### Brief
Search the records below for the string "revert" and copy each line where it turns up.

[Saved data entries]

= = = = =

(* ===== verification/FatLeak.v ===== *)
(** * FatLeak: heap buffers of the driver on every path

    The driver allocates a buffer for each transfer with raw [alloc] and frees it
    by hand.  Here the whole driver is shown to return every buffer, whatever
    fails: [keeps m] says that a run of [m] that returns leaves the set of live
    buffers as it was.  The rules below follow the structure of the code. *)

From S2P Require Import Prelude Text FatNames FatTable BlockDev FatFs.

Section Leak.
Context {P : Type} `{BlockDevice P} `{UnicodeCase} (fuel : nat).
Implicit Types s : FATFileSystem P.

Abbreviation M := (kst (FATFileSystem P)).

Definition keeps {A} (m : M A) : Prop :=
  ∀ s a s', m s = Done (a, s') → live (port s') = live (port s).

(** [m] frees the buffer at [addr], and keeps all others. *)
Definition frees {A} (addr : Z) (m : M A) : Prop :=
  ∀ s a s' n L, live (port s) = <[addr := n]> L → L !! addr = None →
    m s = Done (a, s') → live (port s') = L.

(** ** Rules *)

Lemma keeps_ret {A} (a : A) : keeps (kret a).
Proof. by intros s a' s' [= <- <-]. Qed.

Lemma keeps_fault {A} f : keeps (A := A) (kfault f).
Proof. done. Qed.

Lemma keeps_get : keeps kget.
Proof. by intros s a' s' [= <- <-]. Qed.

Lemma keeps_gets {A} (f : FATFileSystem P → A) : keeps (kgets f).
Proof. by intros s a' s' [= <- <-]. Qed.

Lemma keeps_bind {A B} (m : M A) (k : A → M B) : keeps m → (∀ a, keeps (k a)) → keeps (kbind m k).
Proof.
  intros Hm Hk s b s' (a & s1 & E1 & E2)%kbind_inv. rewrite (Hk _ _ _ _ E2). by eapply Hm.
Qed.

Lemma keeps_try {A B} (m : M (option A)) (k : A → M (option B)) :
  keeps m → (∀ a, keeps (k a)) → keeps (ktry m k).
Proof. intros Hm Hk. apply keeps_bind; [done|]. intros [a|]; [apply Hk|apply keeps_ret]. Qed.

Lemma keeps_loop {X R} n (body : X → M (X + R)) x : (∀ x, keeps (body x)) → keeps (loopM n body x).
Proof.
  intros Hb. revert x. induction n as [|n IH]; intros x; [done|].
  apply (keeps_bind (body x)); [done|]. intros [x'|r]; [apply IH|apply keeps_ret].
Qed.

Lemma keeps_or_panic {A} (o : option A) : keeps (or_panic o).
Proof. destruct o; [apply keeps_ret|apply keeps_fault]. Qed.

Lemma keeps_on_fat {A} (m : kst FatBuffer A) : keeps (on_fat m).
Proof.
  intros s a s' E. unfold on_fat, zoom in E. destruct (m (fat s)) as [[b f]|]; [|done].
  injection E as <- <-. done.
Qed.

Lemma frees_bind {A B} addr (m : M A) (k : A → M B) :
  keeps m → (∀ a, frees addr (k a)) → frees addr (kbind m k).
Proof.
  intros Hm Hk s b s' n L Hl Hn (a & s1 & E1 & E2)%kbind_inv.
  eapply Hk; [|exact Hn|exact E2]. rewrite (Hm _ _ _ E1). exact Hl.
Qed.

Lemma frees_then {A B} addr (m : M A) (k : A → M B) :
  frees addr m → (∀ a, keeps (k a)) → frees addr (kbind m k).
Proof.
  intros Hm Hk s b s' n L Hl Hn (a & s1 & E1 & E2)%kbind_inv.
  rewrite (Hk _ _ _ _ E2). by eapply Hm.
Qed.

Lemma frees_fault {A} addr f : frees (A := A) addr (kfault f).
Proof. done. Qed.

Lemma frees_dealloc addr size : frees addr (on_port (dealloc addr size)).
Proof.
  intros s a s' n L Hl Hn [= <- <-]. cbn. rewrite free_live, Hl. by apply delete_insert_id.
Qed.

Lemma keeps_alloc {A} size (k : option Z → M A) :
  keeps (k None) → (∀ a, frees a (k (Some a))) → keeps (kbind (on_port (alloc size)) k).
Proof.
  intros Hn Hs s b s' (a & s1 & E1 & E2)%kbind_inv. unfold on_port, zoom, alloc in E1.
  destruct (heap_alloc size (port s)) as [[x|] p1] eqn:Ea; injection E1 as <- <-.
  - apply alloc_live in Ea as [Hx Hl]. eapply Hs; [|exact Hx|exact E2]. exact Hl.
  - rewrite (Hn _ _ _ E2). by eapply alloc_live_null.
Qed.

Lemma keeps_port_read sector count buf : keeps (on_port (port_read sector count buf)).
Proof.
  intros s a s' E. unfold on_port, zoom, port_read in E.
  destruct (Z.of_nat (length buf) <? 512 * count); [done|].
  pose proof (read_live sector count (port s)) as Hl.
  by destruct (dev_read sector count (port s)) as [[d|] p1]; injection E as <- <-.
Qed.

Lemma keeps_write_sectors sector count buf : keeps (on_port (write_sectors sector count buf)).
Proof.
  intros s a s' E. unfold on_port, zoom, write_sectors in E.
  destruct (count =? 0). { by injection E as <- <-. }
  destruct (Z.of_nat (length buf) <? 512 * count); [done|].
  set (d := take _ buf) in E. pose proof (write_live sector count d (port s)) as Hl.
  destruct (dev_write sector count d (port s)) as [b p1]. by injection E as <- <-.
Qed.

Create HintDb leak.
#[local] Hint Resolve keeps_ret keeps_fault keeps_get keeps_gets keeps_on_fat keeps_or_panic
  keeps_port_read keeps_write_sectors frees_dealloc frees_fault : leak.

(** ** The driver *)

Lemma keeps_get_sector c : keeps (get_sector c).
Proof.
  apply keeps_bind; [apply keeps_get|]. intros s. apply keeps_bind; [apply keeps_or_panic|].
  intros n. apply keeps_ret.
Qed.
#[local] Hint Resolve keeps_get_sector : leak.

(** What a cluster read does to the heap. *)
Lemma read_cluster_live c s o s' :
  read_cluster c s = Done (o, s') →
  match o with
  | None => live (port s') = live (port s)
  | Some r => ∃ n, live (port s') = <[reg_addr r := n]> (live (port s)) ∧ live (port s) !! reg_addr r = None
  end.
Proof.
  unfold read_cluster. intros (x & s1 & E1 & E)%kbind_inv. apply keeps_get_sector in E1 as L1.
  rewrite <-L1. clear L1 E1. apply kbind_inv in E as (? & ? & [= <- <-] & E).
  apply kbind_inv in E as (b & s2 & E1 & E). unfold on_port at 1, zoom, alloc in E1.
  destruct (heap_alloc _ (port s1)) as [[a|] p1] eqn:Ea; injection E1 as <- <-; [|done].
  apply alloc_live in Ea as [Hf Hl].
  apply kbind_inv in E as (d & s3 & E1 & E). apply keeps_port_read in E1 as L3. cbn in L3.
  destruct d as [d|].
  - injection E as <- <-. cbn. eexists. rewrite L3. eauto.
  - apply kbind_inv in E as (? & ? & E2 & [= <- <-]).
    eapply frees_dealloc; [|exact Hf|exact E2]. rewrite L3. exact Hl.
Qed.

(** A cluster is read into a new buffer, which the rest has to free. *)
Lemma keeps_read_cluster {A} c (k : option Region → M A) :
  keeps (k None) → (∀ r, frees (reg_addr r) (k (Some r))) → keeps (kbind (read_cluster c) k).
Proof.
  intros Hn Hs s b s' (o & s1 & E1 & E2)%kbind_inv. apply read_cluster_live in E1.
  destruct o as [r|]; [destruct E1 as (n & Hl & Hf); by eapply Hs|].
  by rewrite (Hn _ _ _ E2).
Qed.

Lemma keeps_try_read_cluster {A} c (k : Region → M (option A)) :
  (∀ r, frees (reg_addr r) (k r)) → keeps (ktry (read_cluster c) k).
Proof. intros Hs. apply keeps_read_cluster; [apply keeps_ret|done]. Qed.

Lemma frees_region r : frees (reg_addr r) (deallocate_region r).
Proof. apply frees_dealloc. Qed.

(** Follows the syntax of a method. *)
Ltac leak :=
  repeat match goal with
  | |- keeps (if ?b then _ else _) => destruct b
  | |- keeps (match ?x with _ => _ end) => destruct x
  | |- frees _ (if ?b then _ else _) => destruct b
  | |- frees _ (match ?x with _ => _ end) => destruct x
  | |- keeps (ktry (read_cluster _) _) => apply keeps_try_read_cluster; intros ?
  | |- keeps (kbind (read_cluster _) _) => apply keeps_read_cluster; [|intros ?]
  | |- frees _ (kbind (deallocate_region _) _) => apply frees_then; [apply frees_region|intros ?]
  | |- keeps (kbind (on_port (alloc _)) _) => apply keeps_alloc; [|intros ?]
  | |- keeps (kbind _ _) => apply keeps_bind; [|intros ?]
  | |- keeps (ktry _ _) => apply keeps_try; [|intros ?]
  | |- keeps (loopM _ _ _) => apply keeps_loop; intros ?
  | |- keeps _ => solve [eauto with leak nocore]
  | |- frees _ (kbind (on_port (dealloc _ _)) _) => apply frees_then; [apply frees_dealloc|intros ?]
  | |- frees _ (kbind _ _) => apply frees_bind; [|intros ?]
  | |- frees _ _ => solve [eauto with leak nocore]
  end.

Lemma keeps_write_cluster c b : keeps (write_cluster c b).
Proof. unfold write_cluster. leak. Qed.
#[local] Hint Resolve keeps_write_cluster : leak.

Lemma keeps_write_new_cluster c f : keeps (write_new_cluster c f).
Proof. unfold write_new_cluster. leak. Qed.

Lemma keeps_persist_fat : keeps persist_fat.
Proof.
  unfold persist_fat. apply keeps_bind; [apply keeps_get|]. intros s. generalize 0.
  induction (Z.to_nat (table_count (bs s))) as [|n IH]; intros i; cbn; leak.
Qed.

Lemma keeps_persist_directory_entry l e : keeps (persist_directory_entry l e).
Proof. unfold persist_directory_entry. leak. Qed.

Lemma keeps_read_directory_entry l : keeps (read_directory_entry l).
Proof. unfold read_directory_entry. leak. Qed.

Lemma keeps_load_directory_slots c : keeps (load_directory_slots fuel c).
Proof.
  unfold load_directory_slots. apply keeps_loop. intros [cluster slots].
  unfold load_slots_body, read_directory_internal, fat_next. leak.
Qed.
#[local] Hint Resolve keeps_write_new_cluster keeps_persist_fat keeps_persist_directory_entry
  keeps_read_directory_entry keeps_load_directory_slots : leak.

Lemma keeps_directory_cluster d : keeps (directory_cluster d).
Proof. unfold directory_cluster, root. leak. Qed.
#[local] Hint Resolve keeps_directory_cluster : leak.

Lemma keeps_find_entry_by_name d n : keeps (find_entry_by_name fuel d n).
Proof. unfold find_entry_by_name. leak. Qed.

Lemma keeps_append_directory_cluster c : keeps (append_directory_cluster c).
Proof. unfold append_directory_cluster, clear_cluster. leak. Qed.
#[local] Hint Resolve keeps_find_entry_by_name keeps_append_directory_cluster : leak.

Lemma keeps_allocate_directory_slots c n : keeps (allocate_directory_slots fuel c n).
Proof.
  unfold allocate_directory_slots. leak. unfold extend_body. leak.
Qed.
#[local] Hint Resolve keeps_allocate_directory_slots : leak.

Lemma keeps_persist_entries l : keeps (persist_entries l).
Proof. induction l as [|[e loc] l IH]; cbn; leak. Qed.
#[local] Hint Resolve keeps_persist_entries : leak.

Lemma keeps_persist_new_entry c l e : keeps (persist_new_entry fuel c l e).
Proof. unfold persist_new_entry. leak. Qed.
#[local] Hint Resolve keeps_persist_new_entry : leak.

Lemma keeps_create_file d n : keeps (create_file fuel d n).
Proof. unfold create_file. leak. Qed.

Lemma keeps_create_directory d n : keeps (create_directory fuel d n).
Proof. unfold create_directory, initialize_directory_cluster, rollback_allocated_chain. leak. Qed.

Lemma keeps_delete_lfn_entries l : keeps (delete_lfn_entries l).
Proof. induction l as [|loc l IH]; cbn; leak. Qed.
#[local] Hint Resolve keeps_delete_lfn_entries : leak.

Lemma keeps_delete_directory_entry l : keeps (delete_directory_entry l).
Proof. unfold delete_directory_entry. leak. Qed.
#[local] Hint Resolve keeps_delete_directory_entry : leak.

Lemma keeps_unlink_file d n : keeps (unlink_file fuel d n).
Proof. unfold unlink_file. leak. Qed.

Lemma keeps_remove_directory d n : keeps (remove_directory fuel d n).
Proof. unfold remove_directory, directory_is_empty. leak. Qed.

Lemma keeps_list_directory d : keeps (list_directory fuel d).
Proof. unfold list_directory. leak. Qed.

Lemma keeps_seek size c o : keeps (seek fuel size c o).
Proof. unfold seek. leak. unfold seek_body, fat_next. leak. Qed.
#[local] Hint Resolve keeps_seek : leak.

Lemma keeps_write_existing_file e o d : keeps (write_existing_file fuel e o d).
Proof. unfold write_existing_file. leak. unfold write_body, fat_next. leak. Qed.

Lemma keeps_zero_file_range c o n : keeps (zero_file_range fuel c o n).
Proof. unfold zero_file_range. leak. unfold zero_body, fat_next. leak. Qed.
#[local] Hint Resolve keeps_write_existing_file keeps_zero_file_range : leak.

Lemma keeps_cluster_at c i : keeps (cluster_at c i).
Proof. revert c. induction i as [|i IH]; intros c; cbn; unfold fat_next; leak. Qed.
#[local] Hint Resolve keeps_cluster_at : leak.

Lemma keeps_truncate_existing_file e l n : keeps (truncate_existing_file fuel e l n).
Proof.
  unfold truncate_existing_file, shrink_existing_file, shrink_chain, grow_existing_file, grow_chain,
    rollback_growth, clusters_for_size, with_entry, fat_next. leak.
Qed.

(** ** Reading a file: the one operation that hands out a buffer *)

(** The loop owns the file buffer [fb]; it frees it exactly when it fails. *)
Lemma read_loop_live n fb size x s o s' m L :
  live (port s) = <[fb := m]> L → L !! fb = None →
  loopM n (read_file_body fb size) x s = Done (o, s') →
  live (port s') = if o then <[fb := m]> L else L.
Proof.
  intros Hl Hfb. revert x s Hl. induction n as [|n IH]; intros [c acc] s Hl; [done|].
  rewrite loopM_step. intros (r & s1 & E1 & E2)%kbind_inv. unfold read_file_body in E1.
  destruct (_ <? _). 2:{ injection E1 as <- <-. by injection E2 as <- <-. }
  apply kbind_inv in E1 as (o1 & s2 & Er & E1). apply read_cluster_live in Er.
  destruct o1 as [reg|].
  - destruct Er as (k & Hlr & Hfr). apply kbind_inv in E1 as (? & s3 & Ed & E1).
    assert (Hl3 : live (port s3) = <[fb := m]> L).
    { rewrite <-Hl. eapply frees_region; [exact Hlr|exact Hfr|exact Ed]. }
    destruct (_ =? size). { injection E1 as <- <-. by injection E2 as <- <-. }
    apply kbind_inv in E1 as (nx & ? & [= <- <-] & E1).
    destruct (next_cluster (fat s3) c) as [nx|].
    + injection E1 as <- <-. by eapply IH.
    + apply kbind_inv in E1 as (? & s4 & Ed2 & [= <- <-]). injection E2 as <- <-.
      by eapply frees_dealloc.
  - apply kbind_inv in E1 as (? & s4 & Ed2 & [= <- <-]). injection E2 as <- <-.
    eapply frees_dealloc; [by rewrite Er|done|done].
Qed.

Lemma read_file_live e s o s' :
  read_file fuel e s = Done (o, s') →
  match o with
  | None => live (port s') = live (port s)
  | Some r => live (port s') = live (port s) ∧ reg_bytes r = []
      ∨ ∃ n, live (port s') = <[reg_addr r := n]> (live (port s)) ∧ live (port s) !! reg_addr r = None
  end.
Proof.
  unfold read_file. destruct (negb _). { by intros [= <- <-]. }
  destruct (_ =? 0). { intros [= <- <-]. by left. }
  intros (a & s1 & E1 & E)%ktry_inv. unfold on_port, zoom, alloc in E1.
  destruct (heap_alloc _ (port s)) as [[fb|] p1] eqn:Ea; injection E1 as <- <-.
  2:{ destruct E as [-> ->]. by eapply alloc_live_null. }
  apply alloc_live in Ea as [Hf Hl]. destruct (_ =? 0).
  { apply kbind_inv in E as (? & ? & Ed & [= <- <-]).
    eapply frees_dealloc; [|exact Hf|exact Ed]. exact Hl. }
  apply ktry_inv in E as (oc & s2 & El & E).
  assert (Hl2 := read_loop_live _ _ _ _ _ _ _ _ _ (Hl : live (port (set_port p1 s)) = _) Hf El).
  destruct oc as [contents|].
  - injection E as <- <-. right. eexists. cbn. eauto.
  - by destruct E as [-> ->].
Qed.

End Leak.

= = = = =

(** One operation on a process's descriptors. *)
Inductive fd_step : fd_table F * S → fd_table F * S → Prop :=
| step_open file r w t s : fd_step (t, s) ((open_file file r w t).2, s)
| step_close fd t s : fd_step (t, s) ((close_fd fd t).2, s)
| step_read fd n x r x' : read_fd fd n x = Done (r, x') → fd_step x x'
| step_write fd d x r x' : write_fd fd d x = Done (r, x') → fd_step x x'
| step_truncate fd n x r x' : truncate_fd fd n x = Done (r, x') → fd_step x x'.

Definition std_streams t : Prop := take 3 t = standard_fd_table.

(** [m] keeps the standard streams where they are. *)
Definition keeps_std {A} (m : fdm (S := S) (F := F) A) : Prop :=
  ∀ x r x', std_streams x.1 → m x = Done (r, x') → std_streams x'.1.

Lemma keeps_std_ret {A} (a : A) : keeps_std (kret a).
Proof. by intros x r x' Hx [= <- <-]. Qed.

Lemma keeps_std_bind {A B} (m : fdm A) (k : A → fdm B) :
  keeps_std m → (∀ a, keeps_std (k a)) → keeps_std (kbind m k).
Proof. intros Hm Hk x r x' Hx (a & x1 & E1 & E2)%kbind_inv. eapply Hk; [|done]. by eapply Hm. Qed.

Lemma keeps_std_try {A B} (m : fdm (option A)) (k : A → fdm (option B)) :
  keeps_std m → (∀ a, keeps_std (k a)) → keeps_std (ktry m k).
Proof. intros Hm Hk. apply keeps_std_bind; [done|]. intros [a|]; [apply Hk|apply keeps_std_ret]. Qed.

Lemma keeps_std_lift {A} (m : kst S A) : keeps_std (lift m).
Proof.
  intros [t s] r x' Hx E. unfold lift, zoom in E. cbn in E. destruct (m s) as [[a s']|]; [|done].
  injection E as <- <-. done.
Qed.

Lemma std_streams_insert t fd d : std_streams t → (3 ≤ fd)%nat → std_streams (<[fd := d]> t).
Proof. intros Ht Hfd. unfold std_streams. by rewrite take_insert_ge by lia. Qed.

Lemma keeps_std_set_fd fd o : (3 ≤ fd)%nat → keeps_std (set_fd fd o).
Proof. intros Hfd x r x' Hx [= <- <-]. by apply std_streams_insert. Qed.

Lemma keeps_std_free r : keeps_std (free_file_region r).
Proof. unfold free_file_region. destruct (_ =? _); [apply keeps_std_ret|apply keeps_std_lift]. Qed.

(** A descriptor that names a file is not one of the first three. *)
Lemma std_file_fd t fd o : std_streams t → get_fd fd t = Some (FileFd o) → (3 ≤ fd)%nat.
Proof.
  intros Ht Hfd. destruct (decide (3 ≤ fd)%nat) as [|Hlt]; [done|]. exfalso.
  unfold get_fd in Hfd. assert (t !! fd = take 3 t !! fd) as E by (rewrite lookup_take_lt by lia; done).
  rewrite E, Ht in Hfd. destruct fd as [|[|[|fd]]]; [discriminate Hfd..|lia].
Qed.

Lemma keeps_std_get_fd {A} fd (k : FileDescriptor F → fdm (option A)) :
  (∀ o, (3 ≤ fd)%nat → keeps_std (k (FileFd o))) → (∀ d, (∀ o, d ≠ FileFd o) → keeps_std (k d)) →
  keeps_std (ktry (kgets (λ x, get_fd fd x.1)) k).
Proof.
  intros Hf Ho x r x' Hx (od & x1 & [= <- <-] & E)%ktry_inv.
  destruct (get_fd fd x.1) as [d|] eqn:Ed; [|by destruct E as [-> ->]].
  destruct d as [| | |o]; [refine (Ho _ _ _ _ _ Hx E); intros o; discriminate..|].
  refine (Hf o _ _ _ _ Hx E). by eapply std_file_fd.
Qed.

= = = = =

### Finished task
  intros Hb. revert x. induction n as [|n IH]; intros x; [done|].
Proof. revert c. induction i as [|i IH]; intros c; cbn; unfold fat_next; leak. Qed.
  intros Hl Hfb. revert x s Hl. induction n as [|n IH]; intros [c acc] s Hl; [done|].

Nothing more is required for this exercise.